Westpac has posted a record half-year statutory profit of $3.96 billion, with underlying cash earnings up a more modest 7 per cent to $3.17 billion.
NAB half year profit increases 21.7% from previous year to 2.7 billion dollars
ANZ kicked off the big banks' interim reporting season by posting a net profit of $2.66 billion, 38 per cent better than a year earlier.


http://www.abc.net.au/news/stories/2011/05/23/3224808.htm

NAB 10 year rate 8.18% FIXED residential home loan
ANZ 10 year rate 8.17% FIXED residential home loan
CBA 10 year rate 7.89% FIXED residential home loan
WESTPAC 10 year rate 8.31% FIXED residential home loan

Now this is not making any sense to me whatsoever. First of all they are declaring record breaking half year profits during the GFC etc then they are claiming they are going to have to increase margins due to wholesale funding cost increases and YET they have 10 year residential home loans at a mean average of 8.1375%.

Surely if the costs of wholesale funding was encroaching on profit margins for the banks in the forseeable future then WHY would the banks have such a LOW interest rate for such a long term?

Would you not as a smart investor/homeowner/whatever go and fix your rate at 8.13% for the next 10 years if the media/banks/shills are screaming that wholesale funds are going up so therefore the banks will be passing the increases onto you !!!!!!!!!!!!!
 

I can think of a few possibilities, the most likely of which is a combination of:

a. Banks are desperate for more suckers because they know profit margins turn from growth to contraction very quickly without a perpetual influx of buyers to keep the game going.
b. They know real rates aren't going up on a long term basis, this implies they know another downturn in the domestic or global economy is coming or in progress.
c. They know any major losses they take will be socialised, and therefore happy to take on riskier investments than they would if it was their own neck on the line.
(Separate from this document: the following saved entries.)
(* ===== verification/Tables.v ===== *)
(** Tables as lists of rows: a conditional UPDATE, the number of rows it
    matches, the sum of a column, and tables with a primary key. *)

From S2P Require Import Prelude.

Local Open Scope Z_scope.

(** An SQL UPDATE: the rows it matches are changed, and counted. *)
Definition update_where {A} (cond : A -> bool) (f : A -> A) (rows : list A) : list A :=
  (fun r => if cond r then f r else r) <$> rows.
Definition rowcount {A} (cond : A -> bool) (rows : list A) : Z :=
  Z.of_nat (length (List.filter cond rows)).

Definition sum_Z (l : list Z) : Z := foldr Z.add 0 l.

Lemma sum_app l1 l2 : sum_Z (l1 ++ l2) = sum_Z l1 + sum_Z l2.
Proof. induction l1 as [|x l IH]; simpl; [done|]. rewrite IH. lia. Qed.

Lemma sum_cons {A} (f : A -> Z) x l : sum_Z (f <$> x :: l) = f x + sum_Z (f <$> l).
Proof. done. Qed.

Lemma update_cons {A} (c : A -> bool) f x l :
  update_where c f (x :: l) = (if c x then f x else x) :: update_where c f l.
Proof. done. Qed.

Lemma sum_nonneg {A} (f : A -> Z) l : (forall x, x ∈ l -> 0 <= f x) -> 0 <= sum_Z (f <$> l).
Proof.
  induction l as [|x l IH]; [done|]. intros H. rewrite sum_cons.
  pose proof (H x ltac:(set_solver)). specialize (IH ltac:(set_solver)). lia.
Qed.

Lemma elem_of_update {A} (c : A -> bool) f (l : list A) y :
  y ∈ update_where c f l <-> exists x, x ∈ l /\ y = if c x then f x else x.
Proof. unfold update_where. rewrite list_elem_of_fmap. naive_solver. Qed.

Lemma rowcount_pos {A} (c : A -> bool) l : rowcount c l <> 0 -> exists x, x ∈ l /\ c x = true.
Proof.
  unfold rowcount. destruct (List.filter c l) as [|x l'] eqn:E; [done|]. intros _.
  assert (Hin : List.In x (List.filter c l)) by (rewrite E; by left).
  apply List.filter_In in Hin as [Hin Hc]. exists x. split; [by apply list_elem_of_In|done].
Qed.

(** A write that keeps a column keeps the list of its values. *)
Lemma fmap_update {A B} (g : A -> B) (c : A -> bool) (f : A -> A) l :
  (forall x, g (f x) = g x) -> g <$> update_where c f l = g <$> l.
Proof.
  intros Hf. induction l as [|x l IH]; [done|]. rewrite update_cons, !fmap_cons, IH.
  by destruct (c x); rewrite ?Hf.
Qed.

(** A table with a primary key. *)
Section keyed.
Context {A : Type} (key : A -> Z).

Lemma key_unique l x y : NoDup (key <$> l) -> x ∈ l -> y ∈ l -> key x = key y -> x = y.
Proof.
  intros Hnd Hx Hy E. apply list_elem_of_lookup in Hx as [i Hi].
  apply list_elem_of_lookup in Hy as [j Hj].
  assert (i = j) as ->; [|congruence].
  eapply (NoDup_lookup (key <$> l)); [done|by rewrite list_lookup_fmap, Hi|].
  rewrite list_lookup_fmap, Hj. simpl. by rewrite E.
Qed.

Lemma find_app (f : A -> bool) l1 l2 :
  List.find f (l1 ++ l2) = match List.find f l1 with Some x => Some x | None => List.find f l2 end.
Proof. induction l1 as [|x l IH]; [done|]. simpl. by destruct (f x). Qed.

Lemma find_key l x : NoDup (key <$> l) -> x ∈ l ->
  List.find (fun r => key r =? key x) l = Some x.
Proof.
  intros Hnd Hx. destruct (List.find _ l) as [y|] eqn:Hf.
  - apply List.find_some in Hf as [Hin%list_elem_of_In E%Z.eqb_eq]. f_equal. by apply (key_unique l).
  - exfalso. apply (List.find_none _ _) with (x := x) in Hf; [|by apply list_elem_of_In].
    by rewrite Z.eqb_refl in Hf.
Qed.

Lemma update_keys c f l : (forall x, key (f x) = key x) ->
  key <$> update_where c f l = key <$> l.
Proof.
  intros Hf. induction l as [|x l IH]; [done|].
  rewrite update_cons, !fmap_cons, IH. by destruct (c x); rewrite ?Hf.
Qed.

(** Writing one row changes a sum by the difference of that row. *)
Lemma sum_write (g : A -> Z) l x y : NoDup (key <$> l) -> x ∈ l -> key y = key x ->
  sum_Z (g <$> update_where (fun r => key r =? key x) (fun _ => y) l)
  = sum_Z (g <$> l) - g x + g y.
Proof.
  intros Hnd Hx Hy. induction l as [|z l IH]; [by apply not_elem_of_nil in Hx|].
  rewrite fmap_cons, list.NoDup_cons in Hnd; destruct Hnd as [Hz Hnd]. rewrite update_cons, !sum_cons.
  destruct (Z.eqb_spec (key z) (key x)) as [E|E].
  - assert (x = z) as ->.
    { apply elem_of_cons in Hx as [->|Hx]; [done|]. exfalso. apply Hz. rewrite E.
      by apply list_elem_of_fmap_2. }
    assert (Hl : update_where (fun r => key r =? key z) (fun _ => y) l = l).
    { unfold update_where. rewrite <- (list_fmap_id l) at 2. apply list_fmap_ext.
      intros i r Hr. destruct (Z.eqb_spec (key r) (key z)) as [E'|]; [|done].
      exfalso. apply Hz. rewrite <- E'. apply list_elem_of_fmap_2. by eapply list_elem_of_lookup_2. }
    rewrite Hl. lia.
  - apply elem_of_cons in Hx as [->|Hx]; [done|].
    rewrite IH by done. lia.
Qed.

Lemma write_elem l x y r : NoDup (key <$> l) -> key y = key x ->
  r ∈ update_where (fun r => key r =? key x) (fun _ => y) l ->
  r = y \/ (r ∈ l /\ key r <> key x).
Proof.
  intros _ _. rewrite elem_of_update. intros (z & Hz & ->).
  destruct (Z.eqb_spec (key z) (key x)); [by left|by right].
Qed.

Lemma write_other l x y r : r ∈ l -> key r <> key x ->
  r ∈ update_where (fun r => key r =? key x) (fun _ => y) l.
Proof.
  intros Hr Hne. apply elem_of_update. exists r. split; [done|].
  by destruct (Z.eqb_spec (key r) (key x)).
Qed.

(** A conditional update that hits only rows of one key adds up to at most
    one row's change. *)
Lemma sum_update_le (g : A -> Z) c f l k d : NoDup (key <$> l) -> 0 <= d ->
  (forall x, c x = true -> key x = k) ->
  (forall x, c x = true -> x ∈ l -> g (f x) <= g x + d) ->
  sum_Z (g <$> update_where c f l) <= sum_Z (g <$> l) + d.
Proof.
  intros Hnd Hd Hk Hg. induction l as [|z l IH]; [by simpl; lia|].
  rewrite fmap_cons, list.NoDup_cons in Hnd; destruct Hnd as [Hz Hnd]. rewrite update_cons, !sum_cons. destruct (c z) eqn:Hc.
  - assert (Hl : update_where c f l = l).
    { unfold update_where. rewrite <- (list_fmap_id l) at 2. apply list_fmap_ext.
      intros i r Hr. destruct (c r) eqn:Hcr; [|done]. exfalso. apply Hz.
      rewrite (Hk z Hc), <- (Hk r Hcr). apply list_elem_of_fmap_2. by eapply list_elem_of_lookup_2. }
    rewrite Hl. specialize (Hg z Hc ltac:(set_solver)). lia.
  - specialize (IH Hnd ltac:(set_solver)). lia.
Qed.
End keyed.

(** Counting rows. *)
Lemma rowcount_nil {A} (c : A -> bool) : rowcount c [] = 0.
Proof. done. Qed.

Lemma rowcount_cons {A} (c : A -> bool) x l :
  rowcount c (x :: l) = (if c x then 1 else 0) + rowcount c l.
Proof. unfold rowcount. simpl. destruct (c x); simpl; lia. Qed.

Lemma rowcount_app {A} (c : A -> bool) l1 l2 : rowcount c (l1 ++ l2) = rowcount c l1 + rowcount c l2.
Proof. unfold rowcount. rewrite List.filter_app, length_app. lia. Qed.

Lemma rowcount_nonneg {A} (c : A -> bool) l : 0 <= rowcount c l.
Proof. unfold rowcount. lia. Qed.

Lemma rowcount_le_length {A} (c : A -> bool) l : rowcount c l <= Z.of_nat (length l).
Proof. induction l as [|x l IH]; [done|]. rewrite rowcount_cons. simpl length. destruct (c x); lia. Qed.

(** A row-by-row relation under which a counted row comes from a counted one. *)
Lemma rowcount_Forall2 {A B} (R : A -> B -> Prop) c c' l l' :
  Forall2 R l l' -> (forall x y, R x y -> c' y = true -> c x = true) ->
  rowcount c' l' <= rowcount c l.
Proof.
  intros Hf Hc. induction Hf as [|x y l l' Hxy Hf IH]; [done|]. rewrite !rowcount_cons.
  destruct (c' y) eqn:E; [rewrite (Hc _ _ Hxy E); lia|]. destruct (c x); lia.
Qed.

Lemma rowcount_mono {A} (c c' : A -> bool) l :
  (forall x, x ∈ l -> c x = true -> c' x = true) -> rowcount c l <= rowcount c' l.
Proof.
  induction l as [|x l IH]; [done|]. intros Hc. rewrite !rowcount_cons.
  specialize (IH ltac:(set_solver)). specialize (Hc x ltac:(set_solver)).
  destruct (c x); [rewrite Hc by done; lia|]. destruct (c' x); lia.
Qed.

Lemma rowcount_none {A} (c : A -> bool) l :
  (forall x, x ∈ l -> c x = false) -> rowcount c l = 0.
Proof.
  induction l as [|x l IH]; [done|]. intros Hc. rewrite rowcount_cons, (Hc x), IH by set_solver. done.
Qed.

Lemma rowcount_all {A} (c : A -> bool) l :
  (forall x, x ∈ l -> c x = true) -> rowcount c l = Z.of_nat (length l).
Proof.
  induction l as [|x l IH]; [done|]. intros Hc. rewrite rowcount_cons, (Hc x), IH by set_solver.
  simpl length. lia.
Qed.

Lemma rowcount_ext {A} (c c' : A -> bool) l :
  (forall x, x ∈ l -> c x = c' x) -> rowcount c l = rowcount c' l.
Proof.
  induction l as [|x l IH]; [done|]. intros Hc. rewrite !rowcount_cons, (Hc x), IH by set_solver. done.
Qed.

(** Sums over selected rows. *)
Lemma sum_filter_mono {A} (f : A -> Z) (c c' : A -> bool) l :
  (forall x, x ∈ l -> 0 <= f x) -> (forall x, x ∈ l -> c x = true -> c' x = true) ->
  sum_Z (f <$> List.filter c l) <= sum_Z (f <$> List.filter c' l).
Proof.
  induction l as [|x l IH]; [done|]. intros Hf Hc. simpl.
  specialize (IH ltac:(set_solver) ltac:(set_solver)).
  pose proof (Hf x ltac:(set_solver)). specialize (Hc x ltac:(set_solver)).
  destruct (c x), (c' x); rewrite ?sum_cons; lia.
Qed.

Lemma sum_filter_nonneg {A} (f : A -> Z) (c : A -> bool) l :
  (forall x, x ∈ l -> 0 <= f x) -> 0 <= sum_Z (f <$> List.filter c l).
Proof.
  intros Hf. apply sum_nonneg. intros x Hx. apply Hf.
  apply list_elem_of_In, List.filter_In in Hx as [Hx _]. by apply list_elem_of_In.
Qed.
d. You can lead a horse to water but you can't make it drink. The pool of potential borrowers is likely tapped out and many more are now aware of the incompetence/malice of both medias/banks role in predicting/creating financial calamity. ergo, money will remain cheap until it is bid up.
 

Just for the record, this has been my argument all along!

My participation in this discussion was never about personal investment or whatever in property I am not a permabear yet somehow seeing the imminent potential for catastrophic system failure makes me one!

If you agree so much with my statements, then you must concede these things can never continue on forever and the longer they go on the worse the resulting effect will be (and it has already gone on for quite some time). Systems always return to equilibrium one way or another, in the case of complex systems it is usually the case that they snap back in a rapid fashion which causes the system to fail.

I was always in the hopes of raising awareness that what the current financial system perpetrates leads to ruin, leads to a reduced standard of living for all of us. The accusations that followed include me being a permabear, me being too afraid to purchase property ever, me wanting property to crash so I could purchase it myself, me being an idiot, etc.

I do not and would not take heart in being correct on a property crash! The only asset I want to crash is gold, so I can buy more.
 

Thanks for the response sinner. Makes a lot of sense. Especially (b)
 
Morgan Stanley produced the handy diagram below (as part of a paper on UK house prices which I can send if anyone is interested) that explains their view of how supply, demand and the availability of funding will play out in the UK. There are some differences between the UK and Australia - the UK's main wealth generating sector (finance) has already been hit for six, where as Australia's is yet to (commodities). Central Bank interest rates in the UK are virtually 0, whereas in Australia there's a lot more flexibility to cut them. Having said that though, there are some similarities - constrained supply and poor affordability.

 

I do agree with you and do concede that this cannot go on forever. I can see why it'd be difficult to raise awareness of this issue in the property thread - got some balls on you to do that here
 

historically in last 20 years a rate of 8.13% is above median variable rates , in the main banks usually get it right on fixed rates but im sure there are periods where they have it wrong , there are ways of hedging rates whilst still taking advantage of cheaper variable rates but these are beyond the abilities of the average loan takers . i wouldnt be locking in 8.13% thats for sure .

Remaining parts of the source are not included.